If you have ever endured one of those tiresome mini-sermons from a well-meaning friend in which you are exhorted to drink 8 glasses of water a day because some study (which, interestingly, he can never actually cite) has shown that this is essential to the human body, you will appreciate the fact that is not actually true.
And you may also enjoy the debunking of other "hydration" myths, such as that caffeinated drinks don't provide you with sufficient "hydration."
In fact, if your personal health advisor (who you never actually invited to serve in that role) uses the term "hydration" in his everyday speech, you should immediately flee his presence and avoid him in the future. This is a sure sign that he is familiar with the language of the Health Nazis, who, if you take their medical advice, will have you wearing one of those pretentious water bottle collars and overdosing on dietary supplements.

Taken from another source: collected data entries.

(* ===== verification/Protocol.v ===== *)
(** * Message admission, error replies and per-hop encoding

    [src/protocol.rs] (its [decode] is in [Wire]): which decoded messages are
    forwarded, answered with an error or dropped; the padding of encrypted
    hops (RFC 7830, RFC 8467); the UDP truncation; the key that coalesces
    equivalent work. *)
From S2P Require Import Prelude Net Names Dns Ecs Wire.
Set Default Goal Selector "!".
Set Warnings "-rewrite-rw".
Local Open Scope Z_scope.
Local Open Scope rust_scope.

(** What encoding guarantees (RFC 6891, RFC 7830): an option adds its four
    header octets and its data; encoding fails only beyond the message size. *)
Class EncodeSpec `{MessageLib} : Prop := {
  to_vec_size m w : to_vec m = Some w → (length w ≤ MAX_MESSAGE)%nat;
  to_vec_option m e c n w :
    edns m = Some e → c ∉ (options e).*1 → to_vec m = Some w → (length w + 4 + n ≤ MAX_MESSAGE)%nat →
    ∃ w', to_vec (with_edns (Some (map_options (opt_insert (Unknown c (replicate n 0))) e)) m) = Some w' ∧
      length w' = (length w + 4 + n)%nat;
}.

Section protocol.
Context `{MessageLib}.

Definition has_padding (m : Message) : bool :=
  match edns m with Some e => bool_decide (is_Some (opt_get PADDING (options e))) | None => false end.
Definition remove_option (c : Z) (m : Message) : Message :=
  match edns m with Some e => with_edns (Some (map_options (opt_remove c) e)) m | None => m end.
Definition strip_padding (m : Message) : Message := remove_option PADDING m.
Definition strip_tcp_keepalive (m : Message) : Message := remove_option KEEPALIVE m.
Definition edns_within (m : Message) (allowed : list Z) : bool :=
  match edns m with
  | None => true
  | Some e => bool_decide (version e = 0) && forallb (λ p, bool_decide (p.1 ∈ allowed)) (options e)
  end.
Definition reply_edns (query : Message) : option Edns :=
  (λ client, set_dnssec_ok (dnssec_ok client) (set_max_payload MAX_UDP_PAYLOAD edns_new)) <$> edns query.
Definition extended_errors (m : Message) : list EdnsOption :=
  match edns m with
  | Some e => (filter (λ p, p.1 = EXTENDED_ERROR) (options e)).*2
  | None => []
  end.
Definition insert_options (os : list EdnsOption) (e : Edns) : Edns := foldl (λ e o, map_options (opt_insert o) e) e os.

(** ** Encoding *)
Definition encode_hop (m : Message) (encrypted requested : bool) (block limit : nat) : V (list Z) :=
  let pad := encrypted && requested && bool_decide (is_Some (edns m)) in
  if negb pad && negb (has_padding m) then ok_or tt (to_vec m) else
  let normalized := strip_padding m in
  let* bytes := ok_or tt (to_vec normalized) in
  if negb pad || bool_decide (limit < length bytes + 4)%nat then ret bytes else
  let with_header := (length bytes + 4)%nat in
  let* r := (if bool_decide (block = O) then panic else ret (with_header mod block)%nat) in
  let* r := (if bool_decide (block = O) then panic else ret ((block - r) mod block)%nat) in
  let length_ := (r `min` (limit - with_header))%nat in
  let* e := expect (edns normalized) in
  ok_or tt (to_vec (with_edns (Some (map_options (opt_insert (Unknown PADDING (replicate length_ 0))) e)) normalized)).

Record Padding : Type := mkPadding { requested : bool }.
Definition padding_default : Padding := mkPadding false.
Definition from_query (query : Message) : Padding := mkPadding (has_padding query).
Definition encode_response (p : Padding) (m : Message) (encrypted : bool) : V (list Z) :=
  encode_hop m encrypted (requested p) 468 MAX_MESSAGE.
Definition encode_upstream (m : Message) (encrypted : bool) : V (list Z) :=
  encode_hop m encrypted (has_padding m) 128 MAX_MESSAGE.

Definition error_response (query : Message) (code : Z) : Message :=
  let r := error_msg (id query) (op_code query) code in
  let r := with_queries (queries r ++ take 1 (queries query)) r in
  let r := with_recursion (recursion_desired query) true r in
  with_edns (reply_edns query) (with_checking (checking_disabled query) r).

Definition udp_limit (query : Message) : Z :=
  match edns query with Some e => Z.min (Z.max (max_payload e) 512) MAX_UDP_PAYLOAD | None => 512 end.
Definition encode_udp (response : Message) (limit : nat) : V (list Z) :=
  let* bytes := encode_hop response false false 468 limit in
  if bool_decide (length bytes ≤ limit)%nat then ret bytes else
  let t := error_response response (response_code response) in
  let t := with_truncation true (set_subnet (subnet response) t) in
  let t := match edns t with Some e => with_edns (Some (insert_options (extended_errors response) e)) t | None => t end in
  let* bytes := ok_or tt (to_vec t) in
  let* bytes := match edns t with
                | Some e =>
                    if bool_decide (limit < length bytes)%nat
                    then ok_or tt (to_vec (with_edns (Some (map_options (opt_remove EXTENDED_ERROR) e)) t))
                    else ret bytes
                | None => ret bytes
                end in
  ensure (bool_decide (length bytes ≤ limit)%nat) ;;;
  ret bytes.

(** ** Admission *)
Inductive Request : Type :=
  | Forward (m : Message)
  | Reply (m : Message) (p : Padding)
  | Drop_.

Definition admission_error (query : Message) : V (option Z) :=
  if bool_decide (op_code query ≠ 0) then ret (Some NotImp)
  else if bool_decide (length (queries query) ≠ 1%nat) || truncation query || bool_decide (response_code query ≠ NoError)
  then ret (Some FormErr)
  else
    let* q := expect (queries query !! 0%nat) in
    if bool_decide (is_Some (signature query)) || existsb (λ rr, bool_decide (record_type rr = SIG)) (additionals query) ||
       bool_decide (q_type q ∈ [AXFR; IXFR; ANY])
    then ret (Some Refused)
    else if negb (bool_decide (length (answers query) = 0%nat)) || negb (bool_decide (length (authorities query) = 0%nat)) ||
            negb (bool_decide (length (additionals query) = 0%nat))
    then ret (Some FormErr)
    else if match edns query with Some e => bool_decide (version e ≠ 0) | None => false end then ret (Some BADVERS)
    else ret None.
Definition request_from_decoded `{DecoderLib} (bytes : list Z) (query : option Message) : V Request :=
  match query with
  | None =>
      match header_read (decoder_new bytes) with
      | None => ret Drop_
      | Some (h, _) =>
          if h_response h then ret Drop_
          else ret (Reply (error_msg (h_id h) (h_op_code h) FormErr) padding_default)
      end
  | Some query =>
      if is_response query then ret Drop_ else
      let* error := admission_error query in
      match error with
      | Some code => ret (Reply (error_response query code) (from_query query))
      | None => ret (Forward (strip_tcp_keepalive query))
      end
  end.
Definition request `{DecoderLib} (bytes : list Z) : V Request :=
  match decode bytes tt with
  | (Ok m, _) => request_from_decoded bytes (Some m)
  | (Err _, _) => request_from_decoded bytes None
  | (Panic, _) => panic
  | (Diverge, _) => diverge
  end.

Definition query_eq `{!DnsNames} (a b : Query) : bool :=
  name_eq (q_name a) (q_name b) && bool_decide (q_type a = q_type b) && bool_decide (q_class a = q_class b).
Fixpoint queries_eq `{!DnsNames} (a b : list Query) : bool :=
  match a, b with
  | [], [] => true
  | x :: a, y :: b => query_eq x y && queries_eq a b
  | _, _ => false
  end.
Definition matches_response `{!DnsNames} (query response : Message) : bool :=
  is_response response && bool_decide (id response = id query) && bool_decide (op_code response = op_code query) &&
  queries_eq (queries response) (queries query) && bool_decide (signature response = None) &&
  response_matches query response.

Definition lower_first `{!DnsNames} (qs : list Query) : V (list Query) :=
  let* q := expect (qs !! 0%nat) in
  ret (<[0%nat := mkQuery (to_lowercase (q_name q)) (q_type q) (q_class q)]> qs).
(** [None] when the query is not shared. *)
Definition canonical_work_key `{!DnsNames} (query : Message) : V (option (list Z)) :=
  if bool_decide (length (queries query) ≠ 1%nat) then ret None else
  let* q := expect (queries query !! 0%nat) in
  if bool_decide (q_class q ≠ IN) || bool_decide (is_Some (signature query)) || negb (edns_within query [SUBNET; PADDING])
  then ret None else
  let* qs := lower_first (queries query) in
  let n := with_queries qs (with_id 0 query) in
  if has_padding n then
    match edns (strip_padding n) with
    | Some e => ret (to_vec (with_edns (Some (map_options (opt_insert (Unknown PADDING [])) e)) (strip_padding n)))
    | None => ret None
    end
  else ret (to_vec n).
End protocol.

Section protocol_proof.
Context `{MessageLib} `{!MessageSpec}.

Lemma wp_ok_or_vec {A} (o : option A) (Q : A → unit → Prop) (R : unit → unit → Prop) :
  (∀ a, o = Some a → Q a tt) → (o = None → R tt tt) → wp (ok_or tt o) Q R tt.
Proof. apply wp_ok_or. Qed.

If this friend is important to you, just send him an occasional greeting card to maintain the relationship.
Note that I have placed the word "hydration" in quotation marks. I have a policy here at this blog that there are certain words that should always appear in double quotes to emphasize their ideological character and their propensity to hypnotize you into unconsciously assenting to any statement in which they are included. "Hydration" is one of these words.

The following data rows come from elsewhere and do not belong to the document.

(* ===== verification/CacheData.v ===== *)
(** * The cache: keys, decisions, policy and admission of answers

    [src/cache/decision.rs] and the parts of [src/cache.rs] that do not touch
    the store: which queries have a key, the configuration and its rules, and
    [prepare_response], which decides whether an answer may be stored, as
    positive or negative, and for how long. *)
From S2P Require Import Prelude Net Std Names Dns Ecs Protocol.
Set Default Goal Selector "!".
Set Warnings "-rewrite-rw".
Local Open Scope Z_scope.
Local Open Scope rust_scope.

(** ** Decisions *)
Inductive EvictionReason : Type := Entries | Bytes | EntriesAndBytes | Variants.
Inductive EvictionState : Type := Fresh_ | Retained | Expired.
Definition reason_index (r : EvictionReason) : nat :=
  match r with Entries => 0 | Bytes => 1 | EntriesAndBytes => 2 | Variants => 3 end.
Definition state_index (s : EvictionState) : nat :=
  match s with Fresh_ => 0 | Retained => 1 | Expired => 2 end.
Definition Evictions : Type := list (list Z).
Definition evictions_default : Evictions := replicate 4 (replicate 3 0).
Definition record_eviction (r : EvictionReason) (s : EvictionState) (e : Evictions) : Evictions :=
  alter (alter (λ n, n + 1) (state_index s)) (reason_index r) e.

Inductive DecisionReason : Type :=
  | UnsupportedQuery | UnsupportedEdns | EcsUnusable | TtlZero | NegativeWithoutSoa
  | UncacheableResponse | PolicyDisabled | Capacity | VariantLimit | EpochChanged.
Inductive LookupOutcome : Type := Fresh | Stale | Miss | Bypass | Disabled.
Inductive StoreOutcome : Type := Admission | Replaced | Skipped | SupersededOnly.
#[export] Instance DecisionReason_eq_dec : EqDecision DecisionReason.
Proof. solve_decision. Defined.
#[export] Instance LookupOutcome_eq_dec : EqDecision LookupOutcome.
Proof. solve_decision. Defined.
#[export] Instance StoreOutcome_eq_dec : EqDecision StoreOutcome.
Proof. solve_decision. Defined.
Record LookupDecision : Type := mkLookupDecision { l_outcome : LookupOutcome; l_reason : option DecisionReason }.
Record StoreDecision : Type := mkStoreDecision { s_outcome : StoreOutcome; s_reason : option DecisionReason }.
Definition store_admitted (d : StoreDecision) : bool := bool_decide (s_outcome d = Admission ∨ s_outcome d = Replaced).
Definition skipped (r : DecisionReason) : StoreDecision := mkStoreDecision Skipped (Some r).
Definition rejected (r : DecisionReason) (superseded : bool) : StoreDecision :=
  mkStoreDecision (if superseded then SupersededOnly else Skipped) (Some r).

(** Counters indexed by the discriminants. *)
Definition lookup_index (o : LookupOutcome) : nat :=
  match o with Fresh => 0 | Stale => 1 | Miss => 2 | Bypass => 3 | Disabled => 4 end.
Definition store_index (o : StoreOutcome) : nat :=
  match o with Admission => 0 | Replaced => 1 | Skipped => 2 | SupersededOnly => 3 end.
Definition decision_index (r : DecisionReason) : nat :=
  match r with
  | UnsupportedQuery => 0 | UnsupportedEdns => 1 | EcsUnusable => 2 | TtlZero => 3 | NegativeWithoutSoa => 4
  | UncacheableResponse => 5 | PolicyDisabled => 6 | Capacity => 7 | VariantLimit => 8 | EpochChanged => 9
  end.
Record Diagnostics : Type := mkDiagnostics {
  d_lookup : list Z;
  d_store : list Z;
  lookup_reasons : list Z;
  store_reasons : list Z;
}.
Definition diagnostics_default : Diagnostics :=
  mkDiagnostics (replicate 5 0) (replicate 4 0) (replicate 10 0) (replicate 10 0).
Definition bump (i : nat) (l : list Z) : list Z := alter (λ n, n + 1) i l.
Definition bump_reason (r : option DecisionReason) (l : list Z) : list Z :=
  match r with Some r => bump (decision_index r) l | None => l end.
Definition count_lookup (d : LookupDecision) (g : Diagnostics) : Diagnostics :=
  mkDiagnostics (bump (lookup_index (l_outcome d)) (d_lookup g)) (d_store g)
    (bump_reason (l_reason d) (lookup_reasons g)) (store_reasons g).
Definition count_store (d : StoreDecision) (g : Diagnostics) : Diagnostics :=
  mkDiagnostics (d_lookup g) (bump (store_index (s_outcome d)) (d_store g))
    (lookup_reasons g) (bump_reason (s_reason d) (store_reasons g)).

(** ** Configuration *)
Record CacheRule : Type := mkCacheRule {
  cr_name : list Z;
  cr_suffix : bool;
  cr_qtype : option (list Z);
  cr_bypass : bool;
  cr_max_ttl_secs : option Z;
  cr_negative_ttl_cap_secs : option Z;
  cr_prefetch : option bool;
  cr_stale : option bool;
}.
Record PrefetchConfig : Type := mkPrefetch {
  pf_enabled : bool;
  min_hits : Z;
  remaining_percent : Z;
  pf_max_inflight : nat;
  pf_rate_per_sec : nat;
  pf_backoff_secs : Z;
}.
Record StaleConfig : Type := mkStale { st_enabled : bool; retention_secs : Z; reply_ttl_secs : Z }.
Record EcsSharingConfig : Type := mkSharing { es_enabled : bool; min_networks : nat; revoke_cooldown_secs : Z }.
Record CacheConfig : Type := mkConfig {
  c_enabled : bool;
  max_entries : nat;
  max_bytes : Z;
  max_variants : nat;
  max_ttl_secs : Z;
  negative_ttl_cap_secs : Z;
  servfail_ttl_secs : Z;
  c_shards : nat;
  negative_percent : nat;
  prefetch : PrefetchConfig;
  stale : StaleConfig;
  ecs_sharing : EcsSharingConfig;
  c_rules : list CacheRule;
}.
(** [Name::from_ascii] and [RecordType::from_str]. *)
Class NameParse `{NameLib} := {
  from_ascii : list Z → option Name;
  type_from_str : list Z → option Z;
}.

(** ** Keys *)
Section key.
Context `{MessageLib} `{!DnsNames}.

Record Key : Type := mkKey {
  k_name : Name;
  k_kind : Z;
  k_class : Z;
  k_dnssec_ok : bool;
  k_checking_disabled : bool;
  k_recursion_desired : bool;
  k_edns : bool;
}.
#[export] Instance Key_eq_dec : EqDecision Key.
Proof. solve_decision. Defined.
#[export] Instance Key_countable : Countable Key.
Proof.
  refine (inj_countable'
    (λ k, (k_name k, k_kind k, k_class k, k_dnssec_ok k, k_checking_disabled k, k_recursion_desired k, k_edns k))
    (λ '(n, t, c, d, cd, rd, e), mkKey n t c d cd rd e) _).
  by intros [].
Defined.

Definition plain_edns (m : Message) : bool := edns_within m [SUBNET; PADDING].
Definition superseding_edns (m : Message) : bool := edns_within m [SUBNET; PADDING; EXTENDED_ERROR].
Definition query_rejection (q : Message) : DecisionReason :=
  if plain_edns q then UnsupportedQuery else UnsupportedEdns.
(** [query.queries[0]] panics on a message without a question. *)
Definition key_of_query (question : Query) (q : Message) : option Key :=
  if bool_decide (q_class question ≠ IN) || negb (plain_edns q) then None
  else Some (mkKey (key_name (q_name question)) (q_type question) (q_class question)
    (match edns q with Some e => dnssec_ok e | None => false end)
    (checking_disabled q) (recursion_desired q) (bool_decide (is_Some (edns q)))).

(** ** Rules *)
Record CompiledRule : Type := mkRule { ru_name : Name; ru_qtype : option Z; ru_index : nat }.
Record Policy : Type := mkPolicy {
  rule_index : option nat;
  bypass : bool;
  p_max_ttl : Z;
  p_negative_cap : Z;
  p_prefetch : bool;
  p_stale : bool;
}.
Definition rule_matches (rules : list CacheRule) (k : Key) (name : Name) (r : CompiledRule) : bool :=
  match ru_qtype r with None => true | Some t => bool_decide (t = k_kind k) end &&
  zone_of (ru_name r) name &&
  (match rules !! ru_index r with Some c => cr_suffix c | None => false end ||
   bool_decide (length (name_iter (ru_name r)) = length (name_iter name))).
Definition find_rule (rules : list CacheRule) (compiled : list CompiledRule) (k : Key) (name : Name) : option CompiledRule :=
  snd <$> list_find (λ r, rule_matches rules k name r = true) compiled.
Definition policy (c : CacheConfig) (compiled : list CompiledRule) (k : Key) (name : Name) : Policy :=
  let matched := find_rule (c_rules c) compiled k name in
  let rule := matched ≫= λ r, c_rules c !! ru_index r in
  mkPolicy (ru_index <$> matched)
    (negb (c_enabled c) || match rule with Some r => cr_bypass r | None => false end)
    (default (max_ttl_secs c) (rule ≫= cr_max_ttl_secs))
    (default (negative_ttl_cap_secs c) (rule ≫= cr_negative_ttl_cap_secs))
    (default (pf_enabled (prefetch c)) (rule ≫= cr_prefetch))
    (default (st_enabled (stale c)) (rule ≫= cr_stale)).

(** The sort key of a rule: exact before suffix, more labels first, with a type
    before any type, then the order of the configuration. *)
Definition bool_cmp (a b : bool) : comparison :=
  match a, b with false, true => Lt | true, false => Gt | _, _ => Eq end.
Definition rule_cmp (rules : list CacheRule) (a b : CompiledRule) : comparison :=
  let suffix r := match rules !! ru_index r with Some c => cr_suffix c | None => false end in
  then_ (bool_cmp (suffix a) (suffix b))
    (then_ (Nat.compare (length (name_iter (ru_name b))) (length (name_iter (ru_name a))))
      (then_ (bool_cmp (bool_decide (ru_qtype a = None)) (bool_decide (ru_qtype b = None)))
        (Nat.compare (ru_index a) (ru_index b)))).
(** [None] when a validated name or type does not parse ([expect]). *)
Definition compile_rule `{!NameParse} (index : nat) (r : CacheRule) : option CompiledRule :=
  name ← from_ascii (cr_name r);
  qtype ← match cr_qtype r with
          | None => Some None
          | Some t => Some <$> type_from_str t
          end;
  Some (mkRule (to_lowercase name) qtype index).
Definition compile_rules `{!NameParse} (rules : list CacheRule) : option (list CompiledRule) :=
  ListSlice.sort_by (rule_cmp rules) <$> mapM (λ p, compile_rule p.1 p.2) (imap pair rules).
End key.

(** ** Admission of an answer *)
(** A [HashMap] of names is keyed by the folded name. *)
Notation Targets := (gmap Name Name).
Section prepare.
Context `{MessageLib} `{!DnsNames}.

Definition is_negative (question : Query) (response : Message) : bool :=
  bool_decide (response_code response = NXDomain) ||
  negb (existsb (λ rr, bool_decide (record_type rr = q_type question)) (answers response)).

Definition D (A : Type) : Type := M unit DecisionReason A.

Fixpoint collect_targets (class : Z) (answers : list Rr) (targets : Targets) : D Targets :=
  match answers with
  | [] => ret targets
  | rr :: answers =>
      match rr_data rr with
      | RCname target =>
          let owner := to_lowercase (rr_name rr) in
          if bool_decide (rr_class rr ≠ class) ||
             match targets !! owner with Some previous => negb (name_eq previous target) | None => false end
          then fail UncacheableResponse
          else collect_targets class answers (<[owner := target]> targets)
      | _ => fail UncacheableResponse
      end
  end.
Fixpoint follow (n : nat) (targets : Targets) (name : Name) : D Name :=
  match n with
  | O => ret name
  | S n => let* next := ok_or UncacheableResponse (targets !! to_lowercase name) in follow n targets next
  end.
Fixpoint soa_ttl (class : Z) (terminal : Name) (rrs : list Rr) (identity : option (Name * Soa)) (lifetime : option Z)
    : D (option Z) :=
  match rrs with
  | [] => ret lifetime
  | rr :: rrs =>
      match rr_data rr with
      | RSoa soa =>
          if bool_decide (rr_class rr ≠ class) || negb (zone_of (rr_name rr) terminal) then fail NegativeWithoutSoa
          else if match identity with
                  | Some (owner, data) => negb (name_eq owner (rr_name rr)) || bool_decide (data ≠ soa)
                  | None => false
                  end
          then fail UncacheableResponse
          else
            let ttl := Z.min (rr_ttl rr) (minimum soa) in
            soa_ttl class terminal rrs (Some (rr_name rr, soa))
              (Some (match lifetime with Some current => Z.min current ttl | None => ttl end))
      | _ => soa_ttl class terminal rrs identity lifetime
      end
  end.
Definition cname_negative_ttl (name : Name) (class : Z) (response : Message) : D Z :=
  let* targets := collect_targets class (answers response) ∅ in
  let* terminal := follow (size targets) targets name in
  if bool_decide (is_Some (targets !! to_lowercase terminal)) then fail UncacheableResponse else
  let* lifetime := soa_ttl class terminal (authorities response) None None in
  ok_or NegativeWithoutSoa lifetime.

(** The lowest TTL of the SOA records above the name. *)
Definition soa_candidates (question : Query) (rrs : list Rr) : list Z :=
  omap (λ rr, match rr_data rr with
              | RSoa soa =>
                  if bool_decide (rr_class rr = q_class question) && zone_of (rr_name rr) (q_name question)
                  then Some (Z.min (rr_ttl rr) (minimum soa)) else None
              | _ => None
              end) rrs.
Fixpoint list_min (l : list Z) : option Z :=
  match l with
  | [] => None
  | x :: l => Some (match list_min l with Some y => Z.min x y | None => x end)
  end.
Definition negative_ttl (question : Query) (response : Message) : D Z :=
  if bool_decide (length (answers response) = 0%nat)
  then ok_or NegativeWithoutSoa (list_min (soa_candidates question (authorities response)))
  else if bool_decide (q_type question = CNAME) then fail UncacheableResponse
  else cname_negative_ttl (q_name question) (q_class question) response.

Definition I32_MAX : Z := 2147483647.
Fixpoint clamp_ttls (max : Z) (negative : bool) (rrs : list Rr) (lifetime : Z) : D (list Rr * Z) :=
  match rrs with
  | [] => ret ([], lifetime)
  | rr :: rrs =>
      if bool_decide (record_type rr = SIG ∨ record_type rr = TSIG) then fail UncacheableResponse else
      if bool_decide (rr_ttl rr > I32_MAX) then fail TtlZero else
      let ttl := Z.min (rr_ttl rr) max in
      let ttl := if negative && bool_decide (record_type rr = SOA) then Z.min ttl lifetime else ttl in
      let* (rest, lifetime) := clamp_ttls max negative rrs (Z.min lifetime ttl) in
      ret (with_ttl ttl rr :: rest, lifetime)
  end.

Definition prepare_response (question : Query) (response : Message) (p : Policy) : D (Message * Z * bool) :=
  if negb (plain_edns response) then fail UnsupportedEdns else
  let negative := is_negative question response in
  let* lifetime := (if negative
    then let* t := negative_ttl question response in ret (Z.min (Z.min (p_max_ttl p) (p_negative_cap p)) t)
    else ret (p_max_ttl p)) in
  let* (an, lifetime) := clamp_ttls (p_max_ttl p) negative (answers response) lifetime in
  let* (au, lifetime) := clamp_ttls (p_max_ttl p) negative (authorities response) lifetime in
  let* (ad, lifetime) := clamp_ttls (p_max_ttl p) negative (additionals response) lifetime in
  if bool_decide (lifetime = 0) then fail TtlZero
  else ret (with_edns None (with_id 0 (with_sections an au ad response)), lifetime, negative).
End prepare.

(** ** Namespaces *)
Section scopes.
Context `{IpNetLib}.
Definition scopes_overlap (a b : Scope) : bool :=
  match a, b with
  | Network a, Network b | Network a, ExactSource b | ExactSource a, Network b | ExactSource a, ExactSource b =>
      net_contains a (net_addr b) || net_contains b (net_addr a)
  | Learned ipv4, Network n | Learned ipv4, ExactSource n | Network n, Learned ipv4 | ExactSource n, Learned ipv4 =>
      Bool.eqb (is_ipv4 (net_addr n)) ipv4
  | _, _ => bool_decide (a = b)
  end.
Definition learned_serves (entry filter : Scope) : bool :=
  match entry, filter with
  | Learned ipv4, Network n | Learned ipv4, ExactSource n =>
      bool_decide (net_prefix_len n > 0) && Bool.eqb (is_ipv4 (net_addr n)) ipv4
  | _, _ => false
  end.
End scopes.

There are even whole complex expressions that must be set off in this way, such as "scientific studies have shown..." In fact, even the post I have here linked to, which says that 8 glasses of water a day are not required to sustain adequate human life is itself subject to this caution. It too is based on some other, more recent study, equally questionable. Next year "scientific studies may show" that we need 25 glasses of water a day for our bodies to operate properly.
Just make sure your plumbing is sound and that you're not planning on taking any long car trips.
We've experienced this same phenomenon of shifting recommendations with admonitions about coffee, eggs, and which way to turn the baby when he sleeps. You wouldn't think it would be this way.
I mean, what with science being so certain and all.